Zazwyczaj każda budowa domu, zwłaszcza wielorodzinnego wymaga wykonania wykopu pod fundamenty. Kiedy budowany jest podziemny parking, do tego dwupoziomowy, co realizuje firma Hiram na Osiedlu Artystycznym, te wykopy muszą być odpowiednio zabezpieczone. Bez tego trudno rozpocząć jakiekolwiek prace.
Zadanie jakie wykonała spółka Aarsleff z Gdańska na zlecenie Hiramu, Generalnego Wykonawcy osiedla, robi wrażenie. Przy budowie ostatniego budynku zastosowano tzw. obudowę berlińską, która jest jednym ze sposobów tymczasowego zabezpieczenia głębokich wykopów pod kondygnacje podziemne.
– W przypadku tej inwestycji, dla osiągnięcia oczekiwanych parametrów projektowych wykop w najgłębszym punkcie musiał mieć 10 metrów. – mówi Jacek Matuszewski, Prezes spółki Hiram – W konsekwencji czego wykonano szereg czynności wymagających specjalistycznego sprzętu i umiejętności. W pierwszej kolejności pojawiła się palownica, która wywierciła otwory na głębokość ok 2-3 m pod powierzchnią dna wykopu, po to, by wprowadzić w nie beton i tzw dwuteowniki. Są to elementy nośne, które w przekroju poprzecznym mają kształt dwóch zetkniętych liter „T”. Teowniki zostały zainstalowane dookoła wykopu co 2,5 m. Pozwoliły one na jego stopniowe pogłębianie i wypełnianie odsłoniętych przestrzeni drewnianą opinką na wysokość ok 1 m. Następnie do pracy mogła przystąpić kotwiarka, która wywierciła otwory w ziemi na głębokości ok 11-12 m pod kątem 30 stopni, w które wprowadzono stalowe liny oraz dokonano iniekcji zaczynu cementowego. Wszystko po to, by w ziemi powstały betonowe kule, pozwalające na kotwienie liny dookoła wykopu a także montaż stalowych wsporników.
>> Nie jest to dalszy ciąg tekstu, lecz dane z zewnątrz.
Lemma min_assoc (a b c : num) : min (min a b) c = min a (min b c).
Proof.
  destruct a as [|x|], b as [|y|], c as [|z|]; unfold min, ltb; try done;
    repeat (match goal with
            | |- context [?u <? ?v] => destruct (Z.ltb_spec u v)
            end; cbn; try done; try lia).
Qed.

Lemma min_comm (a b : num) : min a b = min b a.
Proof.
  destruct a as [|x|], b as [|y|]; unfold min, ltb; try done.
  destruct (Z.ltb_spec x y), (Z.ltb_spec y x); try done; f_equal; lia.
Qed.

Lemma fold_op_shift {A} (op : num -> num -> num) (g : A -> num) :
  (forall a b c, op (op a b) c = op a (op b c)) -> (forall a b, op a b = op b a) ->
  forall l a c,
    fold_left (fun acc x => op acc (g x)) l (op a c)
    = op (fold_left (fun acc x => op acc (g x)) l a) c.
Proof.
  intros Has Hco. induction l as [|x l IH]; intros a c; [done|]. cbn.
  rewrite <- IH. f_equal. rewrite !Has. f_equal. apply Hco.
Qed.

(** Folding an associative and commutative operation over the
    captures-first list or over the list itself gives the same. *)
Lemma fold_capturesFirst {A} (op : num -> num -> num) (g : A -> num)
    (f : A -> bool) :
  (forall a b c, op (op a b) c = op a (op b c)) -> (forall a b, op a b = op b a) ->
  forall l a,
    fold_left (fun acc x => op acc (g x))
      (List.filter f l ++ List.filter (fun x => negb (f x)) l) a
    = fold_left (fun acc x => op acc (g x)) l a.
Proof.
  intros Has Hco. induction l as [|x l IH]; intros a; [done|].
  cbn [List.filter]. destruct (f x); cbn [negb].
  - cbn. apply IH.
  - rewrite fold_left_app. cbn [fold_left].
    rewrite <- (fold_op_shift op g Has Hco), <- fold_left_app. apply IH.
Qed.

Lemma best_isNum (depth : nat) :
  forall (b : board) (side : ascii), isNum (best depth b side).
Proof.
  induction depth as [|d IH]; intros b side; cbn [best]; [by eexists|].
  destruct (generateMovesForSide b side) as [|m0 ms]; [by eexists|].
  destruct (side =c? "w").
  - assert (H : forall l a, a <> PosInf -> (l <> [] \/ isNum a) ->
              isNum (fold_left (fun acc mv => max acc (best d (moveOnBoard b mv) "b"))
                       l a)).
    { induction l as [|x l IHl]; intros a Ha Hl; [by destruct Hl|]. cbn.
      pose proof (max_isNum a _ Ha (IH (moveOnBoard b x) "b")) as Hn.
      apply IHl; [by apply isNum_not_PosInf|by right]. }
    apply H; [done|by left].
  - assert (H : forall l a, a <> NegInf -> (l <> [] \/ isNum a) ->
              isNum (fold_left (fun acc mv => min acc (best d (moveOnBoard b mv) "w"))
                       l a)).
    { induction l as [|x l IHl]; intros a Ha Hl; [by destruct Hl|]. cbn.
      pose proof (min_isNum a _ Ha (IH (moveOnBoard b x) "w")) as Hn.
      apply IHl; [by apply isNum_not_NegInf|by right]. }
    apply H; [done|by left].
Qed.

(** The pair the root loop ends with: the score is the fold of max (or
    min) over the children, and the move is one whose child has it. *)
Lemma rootFold_value (V : board -> num) (B : board) (side : ascii) :
  (forall mv, isNum (V (moveOnBoard B mv))) ->
  forall moves bm bs,
    (match bm with
     | None => bs = if side =c? "w" then NegInf else PosInf
     | Some m => V (moveOnBoard B m) = bs
     end) ->
    let r := rootFold V B side moves bm bs in
    snd r = fold_left
              (fun acc mv =>
                 (if side =c? "w" then max else min) acc (V (moveOnBoard B mv)))
              moves bs
    /\ match fst r with
       | None => moves = [] /\ bm = None
       | Some m => (In m moves \/ bm = Some m) /\ V (moveOnBoard B m) = snd r
       end.
Proof.
  intros HV. unfold rootFold.
  induction moves as [|mv rest IH]; intros bm bs Hbm.
  - cbn. split; [done|]. destruct bm; auto.
  - cbn [fold_left fst snd].
    set (score := V (moveOnBoard B mv)).
    remember (if side =c? "w" then ltb bs score else ltb score bs) as better
      eqn:Hbetter.
    assert (Hsc : (if better then score else bs)
                  = (if side =c? "w" then max else min) bs score).
    { rewrite Hbetter. unfold max, min. by destruct (side =c? "w"). }
    specialize (IH (if better then Some mv else bm) (if better then score else bs)).
    replace (if better then (Some mv, score) else (bm, bs))
      with (if better then Some mv else bm, if better then score else bs)
      by (by destruct better).
    assert (Hbt : bm = None -> better = true).
    { intros ->. rewrite Hbm in Hbetter. destruct (HV mv) as [z Hz].
      fold score in Hz. rewrite Hz in Hbetter. by destruct (side =c? "w"). }
    destruct IH as [IH1 IH2].
    { destruct better; [done|]. destruct bm as [m|]; [done|]. by specialize (Hbt eq_refl). }
    split; [by rewrite IH1, Hsc|].
    destruct (fst (fold_left _ rest _)) as [m|].
    + destruct IH2 as [[Hin | Hm] Hv]; (split; [|done]).
      * left. by right.
      * destruct better; [left; left; congruence|by right].
    + destruct IH2 as [_ Hn]. destruct better; [done|]. by specialize (Hbt Hn).
Qed.

End RootValue.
Bez takiego kotwienia, sprawdzenia wytrzymałości prasą hydrauliczną, nie byłoby możliwe założenie kolejnych części drewnianej opinki, a co za tym idzie zabezpieczenia terenu przed osuwaniem.
– Położenie drewnianej opinki faktycznie robi wrażenie – mówi Jacek Matuszewski – Specjalistyczne prace zajęły nam ok 1,5 miesiąca i mają kluczowe znaczenie dla dalszych etapów budowy. Przed nami kolejne prace fundamentowe, dalsze zbrojenia, stawianie pierwszych ścianek. Teraz budynek będzie piął się do góry.
Jako ciekawostkę należy dodać, że nazwa „ścianka berlińska” pochodzi od metody zabezpieczania głębokich wykopów podczas prac ziemnych prowadzonych przy budowie metra w Berlinie rozpoczętych przed I wojną światową.